Lemma intrinsic_Equals_spec :
  (a = b -> u = v) -> intrinsic_Equals (string_of a u) (Some (string_of b v)) = Some (bool_decide (u = v)).
Proof.
  intros Hab. unfold intrinsic_Equals. cbv zeta. simpl address. destruct (a =? b) eqn:E; bools.
  { by rewrite bool_decide_eq_true_2 by auto. }
  pose proof (value_words_string u a Hu) as Wu. pose proof (value_words_string v b Hv) as Wv. cbv zeta in *.
  assert (u32 (count_ (string_of a u)) = 2 * Z.of_nat (length u) + (if AllASCII u then 0 else 1)) as Cu
    by (apply flagged_u32; destruct Hu; lia).
  assert (u32 (count_ (string_of b v)) = 2 * Z.of_nat (length v) + (if AllASCII v then 0 else 1)) as Cv
    by (apply flagged_u32; destruct Hv; lia).
  destruct (u32 (count_ (string_of a u)) =? _) eqn:Ec; bools; [change (negb true) with false|change (negb false) with true];
    cbv iota.
  - rewrite <- Ec in Wv. rewrite Wu, Wv. clear Wu Wv. rewrite Cu, Cv in Ec.
    assert (length u = length v /\ AllASCII u = AllASCII v) as [El Ea]
      by (destruct (AllASCII u), (AllASCII v); split; (done || lia)).
    destruct (_ =? 0) eqn:E0; bools; simpl; f_equal.
    + rewrite Cu in E0. symmetry. apply bool_decide_eq_true.
      rewrite (nil_length_inv u), (nil_length_inv v) by (destruct (AllASCII u); lia). done.
    + apply bool_decide_ext. split; [|by intros ->]. unfold padded, encode. rewrite <- Ea.
      intros H. apply app_inj_1 in H as [H _]; [|by destruct (AllASCII u); rewrite ?le16s_length, El].
      destruct (AllASCII u); [done|by apply le16s_inj].
  - f_equal. symmetry. apply bool_decide_eq_false. intros ->. lia.
Qed.

(** *** Order *)

(** [String.compareTo]. *)
Fixpoint java_compare (s t : list Z) : Z :=
  match s, t with
  | x :: s, y :: t => if x =? y then java_compare s t else x - y
  | _, _ => Z.of_nat (length s) - Z.of_nat (length t)
  end.

Lemma first_char_diff_swap s t : first_char_diff t s = - first_char_diff s t.
Proof.
  revert t. induction s as [|x s IH]; intros [|y t]; simpl; try done.
  destruct (x - y =? 0) eqn:E, (y - x =? 0) eqn:E'; bools; simpl; try lia. apply IH.
Qed.

Lemma java_compare_diff s t :
  let m := Nat.min (length s) (length t) in
  let d := first_char_diff (take m s) (take m t) in
  (if negb (d =? 0) then d else Z.of_nat (length s) - Z.of_nat (length t)) = java_compare s t.
Proof.
  cbv zeta. revert t. induction s as [|x s IH]; intros [|y t]; simpl; try lia.
  destruct (x - y =? 0) eqn:E; bools; simpl.
  - rewrite (proj2 (Z.eqb_eq x y)), <- IH by lia. destruct (first_char_diff _ _ =? 0); simpl; lia.
  - rewrite (proj2 (Z.eqb_neq x y)), (proj2 (Z.eqb_neq _ _) E) by lia. done.
Qed.

Lemma CompareTo_spec :
  (a = b -> u = v) -> CompareTo (string_of a u) (string_of b v) = Some (java_compare u v).
Proof.
  intros Hab. unfold CompareTo. cbv zeta. simpl address. destruct (a =? b) eqn:E; bools.
  { rewrite <- Hab by done. f_equal. clear. induction u as [|x s IH]; simpl; [done|]. by rewrite Z.eqb_refl. }
  rewrite !string_length, !string_compressed, wrap_s_id by
    (done || lia || (destruct Hu, Hv; unfold in_s; lia)).
  rewrite <- java_compare_diff. cbv zeta.
  replace (Z.to_nat _) with (Nat.min (length u) (length v))
    by (destruct (_ <? 0) eqn:E0; bools; lia).
  destruct (AllASCII u) eqn:Eu, (AllASCII v) eqn:Ev; cbn [andb orb];
    rewrite ?bytes_from_string, ?chars_from_string by (done || lia); cbn [mbind option_bind];
    rewrite ?bytes_from_string, ?chars_from_string by (done || lia); cbn [mbind option_bind];
    rewrite !drop_0; try done.
  rewrite first_char_diff_swap. f_equal.
  destruct (first_char_diff _ _ =? 0) eqn:Ed; bools.
  - rewrite Ed. done.
  - rewrite (proj2 (Z.eqb_neq (- _) 0)) by lia. simpl. lia.
Qed.
(* ===== verification/InternTableSpec.v ===== *)
(** * What the intern table promises

    One object per text in both tables, whatever the order of strong and weak
    interning, sweeps, moves and aborted transactions. *)
From S2P Require Import Prelude Utf JavaString JavaStringFacts JavaStringSpec HashSet HashSetFacts HashSetSpec InternTable InternTableFacts.

Section Spec.
Context {F : Type} {factors : LoadFactors F} {ok : F -> Prop} {load_laws : LoadLaws ok}.
Context (default_min default_max table_min table_max : F).
Context (default_min_ok : ok default_min) (default_max_ok : ok default_max).
Context (table_min_ok : ok table_min) (table_max_ok : ok table_max).
Context (heap : Z -> list Z) (heap_units : forall a, units (heap a)).
Implicit Types it : InternTable (F := F).

Notation valid := (InternTableFacts.valid heap).
Notation text := (InternTableFacts.text heap).
Notation table_valid := (InternTableFacts.table_valid (ok := ok) heap).
Notation set_valid := (InternTableFacts.set_valid (ok := ok) heap).

(** ** The invariant *)

Definition strong it : list JString := interned (strong_interns_ it).
Definition weak it : list JString := interned (weak_interns_ it).

(** No two interned strings have the same text. *)
Record intern_ok it : Prop := {
  io_strong : table_valid (strong_interns_ it);
  io_weak : table_valid (weak_interns_ it);
  io_unique : NoDup (text <$> strong it ++ weak it)
}.

Lemma default_set_valid : set_valid (default_set default_min default_max).
Proof. split; [by apply new_set_ok|constructor]. Qed.

Lemma new_intern_table_ok :
  exists it, new_intern_table default_min default_max table_min table_max = Some it /\ intern_ok it /\
    strong it = [] /\ weak it = [].
Proof.
  unfold new_intern_table, new_table.
  destruct (SetLoadFactor_spec (default_set default_min default_max) table_min table_max) as (set & -> & Hok & He);
    [by apply new_set_ok|done|done|].
  cbn [mbind option_bind].
  assert (strings (data_ set) = []) as Es.
  { rewrite elements_strings in He. simpl in He. apply Permutation_nil_r in He. by destruct (strings (data_ set)). }
  assert (table_valid [set]) as Ht.
  { split; [|done]. constructor; [|constructor]. split; [done|]. rewrite Es. constructor. }
  assert (interned [set] = []) as Ei by (by rewrite interned_cons, Es).
  eexists. split; [done|]. unfold strong, weak. cbn [strong_interns_ weak_interns_]. rewrite Ei.
  split; [|done]. split; try done. unfold strong, weak. cbn [strong_interns_ weak_interns_]. rewrite Ei. constructor.
Qed.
======
Instructions to follow: Look above for the line holding "destruct (AllASCII u); [done|by" and the line holding "rewrite <- Hab". Retype both, and every line between them, word for word and nothing else.

Response for this exercise:
      destruct (AllASCII u); [done|by apply le16s_inj].
  - f_equal. symmetry. apply bool_decide_eq_false. intros ->. lia.
Qed.

(** *** Order *)

(** [String.compareTo]. *)
Fixpoint java_compare (s t : list Z) : Z :=
  match s, t with
  | x :: s, y :: t => if x =? y then java_compare s t else x - y
  | _, _ => Z.of_nat (length s) - Z.of_nat (length t)
  end.

Lemma first_char_diff_swap s t : first_char_diff t s = - first_char_diff s t.
Proof.
  revert t. induction s as [|x s IH]; intros [|y t]; simpl; try done.
  destruct (x - y =? 0) eqn:E, (y - x =? 0) eqn:E'; bools; simpl; try lia. apply IH.
Qed.

Lemma java_compare_diff s t :
  let m := Nat.min (length s) (length t) in
  let d := first_char_diff (take m s) (take m t) in
  (if negb (d =? 0) then d else Z.of_nat (length s) - Z.of_nat (length t)) = java_compare s t.
Proof.
  cbv zeta. revert t. induction s as [|x s IH]; intros [|y t]; simpl; try lia.
  destruct (x - y =? 0) eqn:E; bools; simpl.
  - rewrite (proj2 (Z.eqb_eq x y)), <- IH by lia. destruct (first_char_diff _ _ =? 0); simpl; lia.
  - rewrite (proj2 (Z.eqb_neq x y)), (proj2 (Z.eqb_neq _ _) E) by lia. done.
Qed.

Lemma CompareTo_spec :
  (a = b -> u = v) -> CompareTo (string_of a u) (string_of b v) = Some (java_compare u v).
Proof.
  intros Hab. unfold CompareTo. cbv zeta. simpl address. destruct (a =? b) eqn:E; bools.
  { rewrite <- Hab by done. f_equal. clear. induction u as [|x s IH]; simpl; [done|]. by rewrite Z.eqb_refl. }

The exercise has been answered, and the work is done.